*** SOURCE MATERIAL ***

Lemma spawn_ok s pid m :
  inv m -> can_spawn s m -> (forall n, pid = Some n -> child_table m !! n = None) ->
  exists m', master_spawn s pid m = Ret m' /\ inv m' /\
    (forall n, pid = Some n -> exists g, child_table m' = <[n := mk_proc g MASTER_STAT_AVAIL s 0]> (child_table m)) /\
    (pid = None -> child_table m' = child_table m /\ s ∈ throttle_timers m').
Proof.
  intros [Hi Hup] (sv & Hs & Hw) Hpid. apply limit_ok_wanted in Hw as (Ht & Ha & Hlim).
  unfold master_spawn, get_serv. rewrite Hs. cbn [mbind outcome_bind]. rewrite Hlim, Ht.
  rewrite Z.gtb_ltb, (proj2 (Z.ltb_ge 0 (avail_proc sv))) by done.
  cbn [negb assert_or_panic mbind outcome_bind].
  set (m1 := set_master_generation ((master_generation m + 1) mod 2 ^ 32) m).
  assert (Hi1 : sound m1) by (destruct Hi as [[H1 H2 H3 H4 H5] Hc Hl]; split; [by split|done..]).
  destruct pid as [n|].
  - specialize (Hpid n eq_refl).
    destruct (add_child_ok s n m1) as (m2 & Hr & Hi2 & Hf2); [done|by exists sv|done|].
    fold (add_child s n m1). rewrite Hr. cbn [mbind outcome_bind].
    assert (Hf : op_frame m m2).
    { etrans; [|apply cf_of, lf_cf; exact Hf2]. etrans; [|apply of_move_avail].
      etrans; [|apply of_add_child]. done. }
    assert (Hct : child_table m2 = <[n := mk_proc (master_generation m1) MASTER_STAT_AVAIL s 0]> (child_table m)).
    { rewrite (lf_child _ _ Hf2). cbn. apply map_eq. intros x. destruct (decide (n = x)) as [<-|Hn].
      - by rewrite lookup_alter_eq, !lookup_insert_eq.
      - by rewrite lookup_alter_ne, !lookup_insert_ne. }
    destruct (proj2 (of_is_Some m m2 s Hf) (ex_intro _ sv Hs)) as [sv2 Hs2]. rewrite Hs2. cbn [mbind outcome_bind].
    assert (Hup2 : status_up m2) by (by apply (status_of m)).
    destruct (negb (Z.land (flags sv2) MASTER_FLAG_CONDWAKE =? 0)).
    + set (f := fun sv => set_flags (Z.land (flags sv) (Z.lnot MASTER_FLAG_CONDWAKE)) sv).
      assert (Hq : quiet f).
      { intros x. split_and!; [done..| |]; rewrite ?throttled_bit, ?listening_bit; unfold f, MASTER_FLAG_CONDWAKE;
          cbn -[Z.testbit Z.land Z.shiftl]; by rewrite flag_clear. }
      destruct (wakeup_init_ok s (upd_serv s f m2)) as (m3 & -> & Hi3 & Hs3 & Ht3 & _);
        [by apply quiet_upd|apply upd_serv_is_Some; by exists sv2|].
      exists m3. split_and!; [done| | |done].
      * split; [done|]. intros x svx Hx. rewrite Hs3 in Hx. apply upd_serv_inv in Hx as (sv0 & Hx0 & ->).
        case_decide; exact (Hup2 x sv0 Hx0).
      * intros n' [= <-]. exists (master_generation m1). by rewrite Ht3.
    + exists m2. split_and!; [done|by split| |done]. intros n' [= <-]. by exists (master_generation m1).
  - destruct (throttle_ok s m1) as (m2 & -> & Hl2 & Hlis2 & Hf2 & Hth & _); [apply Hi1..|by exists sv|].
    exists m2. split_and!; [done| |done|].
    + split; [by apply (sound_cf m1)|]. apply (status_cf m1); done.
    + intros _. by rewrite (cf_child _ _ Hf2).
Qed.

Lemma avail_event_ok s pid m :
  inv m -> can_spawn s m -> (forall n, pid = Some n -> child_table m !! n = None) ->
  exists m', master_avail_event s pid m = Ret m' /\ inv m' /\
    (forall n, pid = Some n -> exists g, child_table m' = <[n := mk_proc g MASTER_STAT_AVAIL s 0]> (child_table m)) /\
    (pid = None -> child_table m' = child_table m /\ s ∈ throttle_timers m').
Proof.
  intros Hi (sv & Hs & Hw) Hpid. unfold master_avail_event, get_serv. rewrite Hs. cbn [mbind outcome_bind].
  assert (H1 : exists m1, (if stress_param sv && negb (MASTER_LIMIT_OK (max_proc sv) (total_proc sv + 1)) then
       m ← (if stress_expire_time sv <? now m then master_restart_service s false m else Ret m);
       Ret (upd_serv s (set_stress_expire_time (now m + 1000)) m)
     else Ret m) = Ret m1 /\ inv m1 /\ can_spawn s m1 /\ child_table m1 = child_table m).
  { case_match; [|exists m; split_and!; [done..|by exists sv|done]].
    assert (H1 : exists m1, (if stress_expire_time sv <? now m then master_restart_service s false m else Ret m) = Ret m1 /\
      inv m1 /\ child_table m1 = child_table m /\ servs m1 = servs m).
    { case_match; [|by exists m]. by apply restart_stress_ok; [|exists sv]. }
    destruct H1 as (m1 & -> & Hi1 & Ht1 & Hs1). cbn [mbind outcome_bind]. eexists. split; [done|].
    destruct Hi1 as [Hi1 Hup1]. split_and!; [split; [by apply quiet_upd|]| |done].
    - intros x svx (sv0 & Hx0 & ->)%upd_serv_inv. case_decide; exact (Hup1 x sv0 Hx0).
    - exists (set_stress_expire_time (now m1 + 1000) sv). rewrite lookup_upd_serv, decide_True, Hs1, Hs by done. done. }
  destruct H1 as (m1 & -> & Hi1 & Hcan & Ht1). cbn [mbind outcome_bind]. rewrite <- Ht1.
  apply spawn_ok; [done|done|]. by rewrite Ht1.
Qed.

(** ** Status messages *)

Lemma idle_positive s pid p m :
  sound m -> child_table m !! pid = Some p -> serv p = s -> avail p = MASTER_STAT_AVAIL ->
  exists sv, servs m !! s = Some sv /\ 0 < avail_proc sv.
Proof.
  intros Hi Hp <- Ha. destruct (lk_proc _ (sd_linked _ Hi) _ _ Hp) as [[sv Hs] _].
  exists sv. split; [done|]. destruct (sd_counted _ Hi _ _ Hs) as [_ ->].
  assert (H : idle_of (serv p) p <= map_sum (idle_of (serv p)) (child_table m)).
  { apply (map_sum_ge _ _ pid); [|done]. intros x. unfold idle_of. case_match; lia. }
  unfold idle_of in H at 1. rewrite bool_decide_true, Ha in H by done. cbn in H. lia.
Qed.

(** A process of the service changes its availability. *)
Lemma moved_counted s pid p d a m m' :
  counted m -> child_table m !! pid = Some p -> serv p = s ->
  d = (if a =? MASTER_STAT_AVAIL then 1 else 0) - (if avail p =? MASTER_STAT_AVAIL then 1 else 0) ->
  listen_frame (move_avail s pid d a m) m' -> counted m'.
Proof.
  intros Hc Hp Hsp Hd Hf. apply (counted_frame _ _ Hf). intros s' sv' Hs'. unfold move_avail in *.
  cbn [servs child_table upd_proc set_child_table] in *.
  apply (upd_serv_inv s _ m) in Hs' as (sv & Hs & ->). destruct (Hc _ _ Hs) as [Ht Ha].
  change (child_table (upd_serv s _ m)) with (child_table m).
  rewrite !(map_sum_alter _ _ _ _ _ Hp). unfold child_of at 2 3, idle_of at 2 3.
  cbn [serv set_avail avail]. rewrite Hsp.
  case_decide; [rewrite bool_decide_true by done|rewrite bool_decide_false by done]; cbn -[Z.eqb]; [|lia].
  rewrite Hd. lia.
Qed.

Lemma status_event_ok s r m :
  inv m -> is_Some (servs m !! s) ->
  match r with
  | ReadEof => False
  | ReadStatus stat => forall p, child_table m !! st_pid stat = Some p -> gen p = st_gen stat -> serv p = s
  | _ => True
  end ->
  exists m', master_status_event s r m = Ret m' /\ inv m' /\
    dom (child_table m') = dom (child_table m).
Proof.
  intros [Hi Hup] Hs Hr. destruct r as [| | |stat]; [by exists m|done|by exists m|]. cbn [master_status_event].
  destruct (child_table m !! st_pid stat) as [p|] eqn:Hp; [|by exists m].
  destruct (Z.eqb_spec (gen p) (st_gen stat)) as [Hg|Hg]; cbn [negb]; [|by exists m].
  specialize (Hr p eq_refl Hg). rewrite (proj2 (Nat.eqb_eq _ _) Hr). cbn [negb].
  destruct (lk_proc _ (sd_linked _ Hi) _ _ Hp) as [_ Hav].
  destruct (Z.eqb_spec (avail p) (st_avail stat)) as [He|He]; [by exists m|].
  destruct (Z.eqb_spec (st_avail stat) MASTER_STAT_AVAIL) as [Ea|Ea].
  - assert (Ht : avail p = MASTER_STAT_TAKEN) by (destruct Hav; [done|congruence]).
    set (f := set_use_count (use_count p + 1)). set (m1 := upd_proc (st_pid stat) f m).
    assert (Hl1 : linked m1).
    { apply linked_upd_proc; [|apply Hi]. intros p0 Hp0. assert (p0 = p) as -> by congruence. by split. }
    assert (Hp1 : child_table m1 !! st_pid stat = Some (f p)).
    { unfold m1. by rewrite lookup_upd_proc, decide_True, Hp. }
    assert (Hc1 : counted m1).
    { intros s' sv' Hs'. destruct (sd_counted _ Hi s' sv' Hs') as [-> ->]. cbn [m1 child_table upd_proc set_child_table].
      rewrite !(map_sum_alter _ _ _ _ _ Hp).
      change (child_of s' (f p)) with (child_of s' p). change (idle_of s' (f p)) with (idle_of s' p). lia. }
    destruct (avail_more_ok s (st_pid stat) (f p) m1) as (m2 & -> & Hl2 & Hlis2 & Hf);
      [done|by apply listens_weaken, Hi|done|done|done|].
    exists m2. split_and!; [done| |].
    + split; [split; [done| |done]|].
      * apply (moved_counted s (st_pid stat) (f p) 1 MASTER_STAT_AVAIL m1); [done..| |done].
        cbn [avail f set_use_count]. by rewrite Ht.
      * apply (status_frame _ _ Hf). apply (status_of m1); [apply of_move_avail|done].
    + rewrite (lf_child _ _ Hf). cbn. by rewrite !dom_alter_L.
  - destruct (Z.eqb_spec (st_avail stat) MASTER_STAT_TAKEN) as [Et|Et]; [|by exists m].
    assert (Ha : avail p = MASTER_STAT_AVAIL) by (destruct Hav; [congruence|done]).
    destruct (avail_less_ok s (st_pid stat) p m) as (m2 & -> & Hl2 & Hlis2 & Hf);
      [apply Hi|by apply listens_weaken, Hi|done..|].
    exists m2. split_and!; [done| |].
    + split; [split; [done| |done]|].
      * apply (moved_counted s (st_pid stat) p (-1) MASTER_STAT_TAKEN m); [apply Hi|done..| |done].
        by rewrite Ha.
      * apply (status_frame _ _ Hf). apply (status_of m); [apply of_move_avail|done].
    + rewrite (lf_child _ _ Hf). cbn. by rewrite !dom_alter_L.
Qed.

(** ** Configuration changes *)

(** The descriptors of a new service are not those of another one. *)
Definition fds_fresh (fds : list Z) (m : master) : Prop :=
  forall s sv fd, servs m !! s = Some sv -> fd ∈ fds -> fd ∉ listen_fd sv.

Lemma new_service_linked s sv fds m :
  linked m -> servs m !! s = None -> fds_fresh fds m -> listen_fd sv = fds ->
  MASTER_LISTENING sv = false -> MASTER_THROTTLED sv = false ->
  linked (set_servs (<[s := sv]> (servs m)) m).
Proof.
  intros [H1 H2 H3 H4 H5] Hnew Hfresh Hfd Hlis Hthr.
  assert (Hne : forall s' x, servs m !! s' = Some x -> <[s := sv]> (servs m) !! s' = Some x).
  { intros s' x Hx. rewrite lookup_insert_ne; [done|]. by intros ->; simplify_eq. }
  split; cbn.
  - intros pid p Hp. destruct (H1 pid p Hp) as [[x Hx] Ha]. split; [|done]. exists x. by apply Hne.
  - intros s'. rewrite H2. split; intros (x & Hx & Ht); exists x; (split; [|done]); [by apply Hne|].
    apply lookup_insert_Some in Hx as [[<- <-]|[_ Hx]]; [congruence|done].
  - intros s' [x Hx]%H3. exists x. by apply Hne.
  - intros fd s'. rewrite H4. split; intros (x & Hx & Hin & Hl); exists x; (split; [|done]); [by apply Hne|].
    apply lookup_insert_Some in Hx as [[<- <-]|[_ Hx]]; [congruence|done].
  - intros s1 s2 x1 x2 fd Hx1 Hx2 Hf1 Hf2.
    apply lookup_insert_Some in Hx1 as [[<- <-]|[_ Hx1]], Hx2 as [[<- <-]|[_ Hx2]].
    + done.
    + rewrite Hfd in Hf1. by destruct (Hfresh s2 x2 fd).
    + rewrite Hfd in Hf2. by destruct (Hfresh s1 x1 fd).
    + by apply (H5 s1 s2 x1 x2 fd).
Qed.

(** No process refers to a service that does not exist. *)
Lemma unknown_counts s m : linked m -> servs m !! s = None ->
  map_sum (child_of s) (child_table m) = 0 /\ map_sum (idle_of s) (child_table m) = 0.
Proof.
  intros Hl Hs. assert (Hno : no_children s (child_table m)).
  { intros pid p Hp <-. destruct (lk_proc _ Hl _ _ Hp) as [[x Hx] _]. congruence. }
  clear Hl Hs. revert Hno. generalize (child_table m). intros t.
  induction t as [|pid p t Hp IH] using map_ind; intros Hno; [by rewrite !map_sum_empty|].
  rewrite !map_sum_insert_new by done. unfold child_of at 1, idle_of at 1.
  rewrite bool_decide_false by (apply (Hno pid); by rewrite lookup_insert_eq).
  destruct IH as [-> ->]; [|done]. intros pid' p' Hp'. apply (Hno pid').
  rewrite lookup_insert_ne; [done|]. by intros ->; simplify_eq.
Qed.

*** End of SOURCE MATERIAL ***

▶ **WORK INSTRUCTION**
Output exactly one stretch of the listing: from the line containing "assert (Hi1 : sound" through the line containing "destruct (add_child_ok s", both end lines included.

▶ **EXERCISE RESULT**
  assert (Hi1 : sound m1) by (destruct Hi as [[H1 H2 H3 H4 H5] Hc Hl]; split; [by split|done..]).
  destruct pid as [n|].
  - specialize (Hpid n eq_refl).
    destruct (add_child_ok s n m1) as (m2 & Hr & Hi2 & Hf2); [done|by exists sv|done|].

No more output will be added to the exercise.